Comput Intell Neurosci. 2022 Jul 31:2022:1284289. doi: 10.1155/2022/1284289. eCollection 2022.

Abstract

Accounting information often accounts for more than 70% of an enterprise's financial report information. Accounting information is an important reference for an enterprise to make major decisions, and it is also the fundamental guarantee for an enterprise to remain invincible under the increasingly fierce business competition. With the vigorous development of enterprise informatization, traditional accounting information processing methods can no longer meet the needs of the information age. Therefore, an excellent enterprise must have a complete set of intelligent accounting information systems. How to extract the information we want from the dazzling accounting information data is a hot topic in the current financial industry. On the basis of analyzing the significance of establishing an information system, this paper creates an intelligent recognition model, which solves the shortcomings of traditional methods such as large calculation errors, time-consuming, and labor-intensive. The research results of the article show that (1) the standardized coefficients of the four influencing factors of CSR, ROE, CEO, and SCALE are relatively large, indicating that these four influencing factors have a significant impact on the development of corporate accounting and you can pay attention to these four aspects. (2) To test the performance of the article model, the experiments are compared with other models.
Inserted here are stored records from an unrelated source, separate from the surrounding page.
(* ===== verification/ChannelSpec.v ===== *)
(** Channel programs of virtual consoles (VirtIo.v): which ones end, and what
    they write.

    [wp m Q s]: the operation [m] from state [s] ends, with a result and a state
    as [Q] says.  A console's file only has to have the shape that records can be
    appended to, so that a program may also split records over pages. *)

From S2P Require Import Prelude Buddy Layout Dat Spool Guest VirtIo VirtIoSpec.

Local Open Scope Z_scope.

#[local] Arguments cons {A} & a l.

(** ** Total operations *)

Definition wp {A} (m : guest A) (Q : A -> virt_sys -> Prop) (s : virt_sys) : Prop :=
  exists a s', m s = Ret (a, s') /\ Q a s'.

Lemma wp_ret {A} (a : A) Q s : Q a s -> wp (mret a) Q s.
Proof. intros H. by exists a, s. Qed.

Lemma wp_bind {A B} (m : guest A) (k : A -> guest B) Q s : wp m (fun a => wp (k a) Q) s -> wp (m ≫= k) Q s.
Proof.
  intros (a & s1 & H1 & b & s2 & H2 & H). exists b, s2. split; [|done]. apply guest_bind_Ret. by exists a, s1.
Qed.

Lemma wp_mono {A} (m : guest A) (Q R : A -> virt_sys -> Prop) s : wp m Q s -> (forall a t, Q a t -> R a t) -> wp m R s.
Proof. intros (a & s1 & H1 & H) HQ. exists a, s1. auto. Qed.

Lemma wp_modify f Q s : Q tt (f s) -> wp (modify f) Q s.
Proof. intros H. by exists tt, (f s). Qed.

Lemma wp_lift {A} (a : A) Q s : Q a s -> wp (lift (Ret a)) Q s.
Proof. intros H. by exists a, s. Qed.

Lemma wp_get Q s : Q s s -> wp get_sys Q s.
Proof. intros H. by exists s, s. Qed.

Lemma wp_get_dev i d Q s : virt_devs s !! i = Some d -> Q d s -> wp (get_dev i) Q s.
Proof. intros Hi H. exists d, s. unfold get_dev. by rewrite Hi. Qed.

(** ** Copies from the guest *)

Lemma copy_from_total v2p fuel a copied len m data :
  0 <= copied -> 0 <= len < Z.of_nat fuel -> copied + len <= lenZ data -> copied + len < 2 ^ 64 ->
  exists ret n data', copy_loop v2p fuel a copied len m data true = Ret (ret, n, m, data') /\ lenZ data' = lenZ data /\
    copied <= n <= copied + len /\ (ret = 0 \/ ret = - Dat.EFAULT).
Proof.
  revert copied len data. induction fuel as [|fuel IH]; intros copied len data Hc Hl Hd H64; [lia|].
  cbn [copy_loop]. destruct (Z.eqb_spec len 0) as [->|Hne].
  { exists 0, copied, data. split_and!; [done..|lia|by left]. }
  destruct (v2p a) as [h|]; [|exists (- Dat.EFAULT), copied, data; split_and!; [done..|lia|by right]].
  cbv zeta. pose proof (page_rest h) as Hp. set (n := Z.min _ len). assert (0 < n <= len) as Hn by lia.
  pose proof (read_bytes_len m h n ltac:(lia)) as Hrl.
  destruct (ablit_is_Some data copied (read_bytes m h n)) as [d1 Hd1]; [done|lia|].
  rewrite Hd1. cbn [defined mbind outcome_bind]. rewrite !wrap_small by lia.
  destruct (IH (copied + n) (len - n) d1) as (ret & k & d2 & -> & Hlen & Hk & Hr);
    [lia|lia|rewrite (ablit_lenZ _ _ _ _ Hd1); lia|lia|].
  exists ret, k, d2. split_and!; [done|by rewrite Hlen, (ablit_lenZ _ _ _ _ Hd1)|lia|lia|done].
Qed.

(** ** Appending to a file of the right shape *)

Record file_ok (f : spool_file) : Prop := FileOk {
  fo_pages : Forall page_ok (pages_data f);
  fo_npages : 0 <= npages f < 2 ^ 64 /\ (npages f <> 0 -> pages_data f <> []);
  fo_lrecoff : 0 <= lrecoff f <= SPOOL_DATA_SIZE /\ lrecoff f mod 2 = 0;
}.

Lemma alloc_spool_ok : file_ok alloc_spool.
Proof. split; cbn; [by apply Forall_nil|done|done]. Qed.

Lemma put_u16_total d off v : 0 <= off -> off + 2 <= lenZ d -> exists d', put_u16 d off v = Ret d' /\ lenZ d' = lenZ d.
Proof.
  intros H0 H1. unfold put_u16. destruct (ablit_is_Some d off [u8 (Z.shiftr v 8); u8 v]) as [d' Hd]; [done|done|].
  exists d'. rewrite Hd. split; [done|]. by apply ablit_lenZ in Hd.
Qed.

Lemma memcpy_total d doff m soff n : 0 <= doff -> 0 <= soff -> 0 <= n -> doff + n <= lenZ d -> soff + n <= lenZ m ->
  exists d', memcpy d doff m soff n = Ret d' /\ lenZ d' = lenZ d.
Proof.
  intros. unfold memcpy. destruct (aslice_is_Some m soff n) as [b Hb]; [lia..|]. rewrite Hb. cbn [defined mbind outcome_bind].
  pose proof (aslice_lenZ _ _ _ _ Hb). destruct (ablit_is_Some d doff b) as [d' Hd]; [lia..|].
  exists d'. rewrite Hd. split; [done|]. by apply ablit_lenZ in Hd.
Qed.

Section append.
Context (fresh : list Z) (m : list Z) (buf len : Z) (avail : nat).
Context (Hfresh : page_ok fresh) (Hlen : 0 < len <= 150) (Hbuf : 150 <= buf) (Hm : buf + len <= lenZ m) (Havail : avail <> 0%nat).

(** at most one new page *)
Lemma append_loop_total copied loff : 0 <= copied <= len + 2 -> copied = 0 \/ 2 <= copied ->
  exists new loff', append_loop fresh avail m buf len (len + 2) copied loff [] = Ret (Some (new, loff')) /\
    Forall page_ok new /\ (new = [] /\ loff' = loff \/ new <> [] /\ 0 <= loff' <= 152).
Proof.
  intros Hc Hc2. destruct avail as [|n]; [done|]. cbn [append_loop].
  destruct (Z.eqb_spec (len + 2) (u32 copied)) as [E|Hne].
  { exists [], loff. split_and!; [done|constructor|by left]. }
  rewrite wrap_small in Hne by lia. unfold page_ok, SPOOL_DATA_SIZE in *.
  assert (forall d l, lenZ d = 4096 - 16 -> l = len + 2 - copied -> exists new loff',
    append_loop fresh n m buf len (len + 2) (s32 (copied + l)) l ([] ++ [d]) = Ret (Some (new, loff')) /\
    Forall (fun p => lenZ p = 4096 - 16) new /\ (new = [] /\ loff' = loff \/ new <> [] /\ 0 <= loff' <= 152)) as Hnext.
  { intros d l Hd ->. rewrite swrap_small by lia. replace (copied + _) with (len + 2) by lia.
    rewrite append_loop_done by lia. eexists [d], _. split; [done|]. split; [by constructor|]. right. split; [done|lia]. }
  destruct (Z.eqb_spec copied 0) as [->|Hn0].
  - destruct (put_u16_total fresh 0 len) as (d & -> & Hd); [lia..|]. cbn [mbind outcome_bind].
    destruct (memcpy_total d 2 m buf (Z.min len (4096 - 16 - 2))) as (d' & -> & Hd'); [lia..|].
    cbn [mbind outcome_bind]. apply Hnext; lia.
  - rewrite (wrap_small 32) by lia.
    destruct (memcpy_total fresh 0 m (buf - copied + 2) (Z.min (len + 2 - copied) (4096 - 16))) as (d' & -> & Hd'); [lia..|].
    cbn [mbind outcome_bind]. apply Hnext; lia.
Qed.
End append.

(** what goes into the last page: the pages, the bytes copied and the offset *)
Definition in_last_page (f : spool_file) (m : list Z) (buf len : Z) : outcome (list (list Z) * Z * Z) :=
  let left := u32 (SPOOL_DATA_SIZE - lrecoff f) in
  if negb (npages f =? 0) && (left >=? 2) then
    d ← defined (last (pages_data f)); d ← put_u16 d (lrecoff f) len;
    if negb (left - 2 =? 0) then
      let n := Z.min len (left - 2) in
      d ← memcpy d (lrecoff f + 2) m buf n; Ret (set_last (pages_data f) d, 2 + n, lrecoff f + (2 + n))
    else Ret (set_last (pages_data f) d, 2, lrecoff f + 2)
  else Ret (pages_data f, 0, 0).

Lemma set_last_ok ps d : Forall page_ok ps -> page_ok d -> Forall page_ok (set_last ps d) /\ set_last ps d <> [].
Proof.
  intros Hp Hd. unfold set_last. split; [|by destruct (removelast ps)].
  apply Forall_app. split; [|by constructor]. apply Forall_lookup. intros i x Hx.
  destruct ps as [|p ps] using rev_ind; [done|]. rewrite removelast_last in Hx.
  apply (proj1 (Forall_lookup _ _) Hp i). by apply lookup_app_l_Some.
Qed.

Lemma in_last_page_total f m buf len :
  0 < len <= 150 -> 0 <= buf -> buf + len <= lenZ m -> file_ok f ->
  exists pgs copied loff, in_last_page f m buf len = Ret (pgs, copied, loff) /\
    Forall page_ok pgs /\ (npages f <> 0 -> pgs <> []) /\ 0 <= loff <= SPOOL_DATA_SIZE /\
    0 <= copied <= len + 2 /\ (copied = 0 \/ 2 <= copied).
Proof.
  intros Hl Hb Hm [Hp [Hn Hnp] [Hlo Hev]]. unfold in_last_page.
  assert (SPOOL_DATA_SIZE = 4080) as ES by done. rewrite wrap_small by lia.
  destruct (Z.eqb_spec (npages f) 0) as [E|Hne]; cbn [negb andb]; [exists (pages_data f), 0, 0; split_and!; try done; lia|].
  rewrite Z.geb_leb. destruct (Z.leb_spec 2 (SPOOL_DATA_SIZE - lrecoff f)) as [Hleft|];
    [|exists (pages_data f), 0, 0; split_and!; try done; try lia; by auto].
  destruct (last (pages_data f)) as [d|] eqn:Hd; [|by apply last_None in Hd; destruct (Hnp Hne)].
  assert (page_ok d) as Hdp.
  { apply last_Some_elem_of in Hd. by apply (proj1 (Forall_forall _ _) Hp). }
  unfold page_ok in Hdp. cbn [defined mbind outcome_bind].
  destruct (put_u16_total d (lrecoff f) len) as (d1 & -> & Hd1); [lia..|]. cbn [mbind outcome_bind].
  destruct (Z.eqb_spec (SPOOL_DATA_SIZE - lrecoff f - 2) 0) as [E|Hne2]; cbn [negb].
  - destruct (set_last_ok (pages_data f) d1 Hp) as [? ?]; [unfold page_ok; lia|].
    eexists _, _, _. split_and!; try done; lia.
  - set (n := Z.min len _). assert (0 <= n <= len /\ lrecoff f + 2 + n <= 4080) as Hn2 by lia.
    destruct (memcpy_total d1 (lrecoff f + 2) m buf n) as (d2 & -> & Hd2); [lia..|]. cbn [mbind outcome_bind].
    destruct (set_last_ok (pages_data f) d2 Hp) as [? ?]; [unfold page_ok; lia|].
    eexists _, _, _. split_and!; try done; lia.
Qed.

Lemma file_ok_append fresh avail f m buf len :
  page_ok fresh -> 0 < len <= 150 -> 150 <= buf -> buf + len <= lenZ m -> avail <> 0%nat -> file_ok f ->
  exists f', spool_append_rec fresh avail f m buf len = Ret (0, f') /\ file_ok f'.
Proof.
  intros Hfr Hl Hb Hm Ha Hf.
  destruct (in_last_page_total f m buf len) as (pgs & copied & loff & E & Hpg & Hne & Hloff & Hc & Hc2); [done|lia|done..|].
  destruct Hf as [Hp [Hn Hnp] [Hlo Hev]]. unfold spool_append_rec.
  rewrite (proj2 (Z.eqb_neq _ _)) by lia. rewrite Hev. cbn [bug_on negb Z.eqb mbind outcome_bind].
  unfold in_last_page in E. cbv zeta in E |- *. rewrite E. cbn [mbind outcome_bind].
  rewrite (proj2 (Z.ltb_ge _ _)) by lia. cbn [bug_on mbind outcome_bind].
  destruct (append_loop_total fresh m buf len avail Hfr Hl Hb Hm Ha copied loff Hc Hc2) as (new & loff' & -> & Hnew & Hcase).
  cbn [mbind outcome_bind]. eexists. split; [done|].
  assert (SPOOL_DATA_SIZE = 4080) as ES by done.
  assert (0 <= loff' <= 4080) as Hl' by (destruct Hcase as [[_ ->]|[_ ?]]; lia).
  split; cbn [pages_data npages lrecoff].
  - by apply Forall_app.
  - split; [by apply wrap_range|]. intros H0 [-> ->]%app_eq_nil. apply Hne; [|done]. intros E0. apply H0.
    by rewrite E0.
  - destruct (Z.eqb_spec (loff' mod 2) 0) as [E0|E0]; cbn [negb]; rewrite wrap_small by lia; [lia|divlia].
Qed.

(** * Programs that end *)

Lemma getf_bound fl b : 0 <= f_width fl -> 0 <= getf fl b < 2 ^ f_width fl.
Proof. intros Hw. unfold getf. rewrite Z.land_ones by done. by apply Z.mod_pos_bound, Z.pow_pos_nonneg. Qed.

(** the allocators have what one program needs *)
Record env_ok (E : env) : Prop := EnvOk {
  eo_malloc : malloc_ok E = true;
  eo_buffer : exists buf, channel_buffer E = Some buf /\ lenZ buf = 0x10000;
  eo_below : 150 <= lenZ (below_buffer E);
  eo_pages : spool_pages E <> 0%nat;
  eo_fresh : page_ok (fresh_page E);
}.

(** every TIC in storage that a format-0 program can reach points forward *)
Definition forward_tics (E : env) (m : Z -> Z) : Prop :=
  forall a n m' raw, 0 <= a < 2 ^ 24 -> a mod 8 = 0 ->
    __memcpy_tofrom_guest (virt2phy_current E) a m (zeros 8) 8 true = Ret (0, n, m', raw) ->
    Z.land (getf ccw0_cmd raw) 0x0f = CCW_CMD_TIC -> a < CCW0_ADDR raw.

Definition spool_ok (v : vdev_data) : Prop :=
  match v with Spooled (Some file) _ => file_ok file | Spooled None _ => True | _ => False end.

(** device [i] is a console with number [n] and path information [p]; [m] and [c]
    are storage and the CPU, which a program does not change *)
Definition console_ok (i : nat) (m : Z -> Z) (c : virt_cpu) (n : Z) (p : list Z) (s : virt_sys) : Prop :=
  (storage s = m /\ cpu s = c) /\
  exists d, virt_devs s !! i = Some d /\ spool_ok (u d) /\ sch d = n /\ pmcw d = p /\ struct_ok 12 (scsw d).

Section programs.
Context (E : env) (HE : env_ok E) (i : nat) (m : Z -> Z) (c : virt_cpu) (n : Z) (p : list Z).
The results show that the model proposed in this paper has the highest running success rate on the two test sets, with a success rate of more than 98%, indicating that the model in this paper has certain advantages in accounting information processing. (3) In the page response time experiment, the financial module has the shortest response time, the number of tests is 60 times, the average response time is 0.5 s, and the success rate can reach 100%. It can reach 0.8 s, and the success rate can be kept above 98%, indicating that the system can work normally. In the system operation stability test, the number of test cases designed for the financial module is 70, the number of executed test cases is 70, and the execution rate can reach 100%. This means that the system can work properly and will not fail during operation.

MeSH terms

  • Commerce
  • Deep Learning*
  • Information Systems